Work to be completed
Go through the records below and restate each one word for word.

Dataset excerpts
****************

(** ** Agreement in emergency mode *)

Definition head_id s : option Z :=
  match _head s with
  | Some h => item_id <$> heap s !! h
  | None => None
  end.

Definition push_all (bs : list signed_block) s : fork_database :=
  foldl (λ s b, (push_block b s).1) s bs.

Lemma push_all_spec bs s :
  fdb_wf s → head_best s → Forall (λ b, 0 < block_num b) bs →
  fdb_wf (push_all bs s) ∧ head_best (push_all bs s) ∧
  _emergency_consensus_active (push_all bs s) = _emergency_consensus_active s.
Proof.
  intros Hwf Hbest Hbs. revert s Hwf Hbest.
  induction Hbs as [|b bs Hb _ IH]; intros s Hwf Hbest; [done|]. cbn.
  destruct (push_block_spec s b Hwf Hb) as (Hwf' & _ & _ & <- & _ & Hbest' & _).
  by apply IH; auto.
Qed.

Lemma head_best_unique s1 s2 :
  fdb_wf s1 → fdb_wf s2 → head_best s1 → head_best s2 →
  _emergency_consensus_active s1 = true → _emergency_consensus_active s2 = true →
  dom (_index s1) = dom (_index s2) → head_id s1 = head_id s2.
Proof.
  assert (∀ s s' h hi h' hi', fdb_wf s → fdb_wf s' → head_best s →
    _emergency_consensus_active s = true → _head s = Some h → heap s !! h = Some hi →
    heap s' !! h' = Some hi' → _index s' !! item_id hi' = Some h' →
    dom (_index s) = dom (_index s') →
    item_num hi' ≤ item_num hi ∧ (item_num hi' = item_num hi → item_id hi ≤ item_id hi')) as Hle.
  { intros s s' h hi h' hi' Hwf Hwf' Hbest Hem Eh Hh Hh' Hin Hdom.
    unfold head_best in Hbest. rewrite Eh in Hbest. destruct Hbest as (hi0 & Hh0 & _ & Hall).
    replace hi0 with hi in * by congruence.
    assert (is_Some (_index s !! item_id hi')) as [a Ha].
    { apply elem_of_dom. rewrite Hdom. apply elem_of_dom. eauto. }
    destruct (wf_index s Hwf _ a Ha) as (i & Hi & Eid).
    destruct (Hall _ a i Ha Hi) as [Hn Hid]. specialize (Hid Hem).
    destruct (wf_heap s Hwf a i Hi) as (Ei & En & _).
    destruct (wf_heap s' Hwf' h' hi' Hh') as (Ei' & En' & _).
    assert (item_num i = item_num hi') as Enum.
    { rewrite En, En', <- !num_from_block_id, <- Ei, <- Ei'. by f_equal. }
    rewrite <- Enum, <- Eid. auto. }
  intros Hwf1 Hwf2 Hb1 Hb2 He1 He2 Hdom. pose proof Hb1 as Hb1'. pose proof Hb2 as Hb2'.
  unfold head_best in Hb1', Hb2'. unfold head_id.
  destruct (_head s1) as [h1|] eqn:Eh1, (_head s2) as [h2|] eqn:Eh2; [| | |done].
  - destruct Hb1' as (i1 & Hi1 & Hin1 & _), Hb2' as (i2 & Hi2 & Hin2 & _).
    destruct (Hle s1 s2 h1 i1 h2 i2) as [Hn12 Hid12]; [done..|].
    destruct (Hle s2 s1 h2 i2 h1 i1) as [Hn21 Hid21]; [done..|].
    rewrite Hi1, Hi2. cbn. f_equal. lia.
  - destruct Hb1' as (i1 & _ & Hin1 & _). apply elem_of_dom_2 in Hin1.
    rewrite Hdom, Hb2', dom_empty_L in Hin1. by apply elem_of_empty in Hin1.
  - destruct Hb2' as (i2 & _ & Hin2 & _). apply elem_of_dom_2 in Hin2.
    rewrite <- Hdom, Hb1', dom_empty_L in Hin2. by apply elem_of_empty in Hin2.
Qed.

****************

Completed exercise
(** ** Agreement in emergency mode *)

Definition head_id s : option Z :=
  match _head s with
  | Some h => item_id <$> heap s !! h
  | None => None
  end.

Definition push_all (bs : list signed_block) s : fork_database :=
  foldl (λ s b, (push_block b s).1) s bs.

Lemma push_all_spec bs s :
  fdb_wf s → head_best s → Forall (λ b, 0 < block_num b) bs →
  fdb_wf (push_all bs s) ∧ head_best (push_all bs s) ∧
  _emergency_consensus_active (push_all bs s) = _emergency_consensus_active s.
Proof.
  intros Hwf Hbest Hbs. revert s Hwf Hbest.
  induction Hbs as [|b bs Hb _ IH]; intros s Hwf Hbest; [done|]. cbn.
  destruct (push_block_spec s b Hwf Hb) as (Hwf' & _ & _ & <- & _ & Hbest' & _).
  by apply IH; auto.
Qed.

Lemma head_best_unique s1 s2 :
  fdb_wf s1 → fdb_wf s2 → head_best s1 → head_best s2 →
  _emergency_consensus_active s1 = true → _emergency_consensus_active s2 = true →
  dom (_index s1) = dom (_index s2) → head_id s1 = head_id s2.
Proof.
  assert (∀ s s' h hi h' hi', fdb_wf s → fdb_wf s' → head_best s →
    _emergency_consensus_active s = true → _head s = Some h → heap s !! h = Some hi →
    heap s' !! h' = Some hi' → _index s' !! item_id hi' = Some h' →
    dom (_index s) = dom (_index s') →
    item_num hi' ≤ item_num hi ∧ (item_num hi' = item_num hi → item_id hi ≤ item_id hi')) as Hle.
  { intros s s' h hi h' hi' Hwf Hwf' Hbest Hem Eh Hh Hh' Hin Hdom.
    unfold head_best in Hbest. rewrite Eh in Hbest. destruct Hbest as (hi0 & Hh0 & _ & Hall).
    replace hi0 with hi in * by congruence.
    assert (is_Some (_index s !! item_id hi')) as [a Ha].
    { apply elem_of_dom. rewrite Hdom. apply elem_of_dom. eauto. }
    destruct (wf_index s Hwf _ a Ha) as (i & Hi & Eid).
    destruct (Hall _ a i Ha Hi) as [Hn Hid]. specialize (Hid Hem).
    destruct (wf_heap s Hwf a i Hi) as (Ei & En & _).
    destruct (wf_heap s' Hwf' h' hi' Hh') as (Ei' & En' & _).
    assert (item_num i = item_num hi') as Enum.
    { rewrite En, En', <- !num_from_block_id, <- Ei, <- Ei'. by f_equal. }
    rewrite <- Enum, <- Eid. auto. }
  intros Hwf1 Hwf2 Hb1 Hb2 He1 He2 Hdom. pose proof Hb1 as Hb1'. pose proof Hb2 as Hb2'.
  unfold head_best in Hb1', Hb2'. unfold head_id.
  destruct (_head s1) as [h1|] eqn:Eh1, (_head s2) as [h2|] eqn:Eh2; [| | |done].
  - destruct Hb1' as (i1 & Hi1 & Hin1 & _), Hb2' as (i2 & Hi2 & Hin2 & _).
    destruct (Hle s1 s2 h1 i1 h2 i2) as [Hn12 Hid12]; [done..|].
    destruct (Hle s2 s1 h2 i2 h1 i1) as [Hn21 Hid21]; [done..|].
    rewrite Hi1, Hi2. cbn. f_equal. lia.
  - destruct Hb1' as (i1 & _ & Hin1 & _). apply elem_of_dom_2 in Hin1.
    rewrite Hdom, Hb2', dom_empty_L in Hin1. by apply elem_of_empty in Hin1.
  - destruct Hb2' as (i2 & _ & Hin2 & _). apply elem_of_dom_2 in Hin2.
    rewrite <- Hdom, Hb1', dom_empty_L in Hin2. by apply elem_of_empty in Hin2.
Qed.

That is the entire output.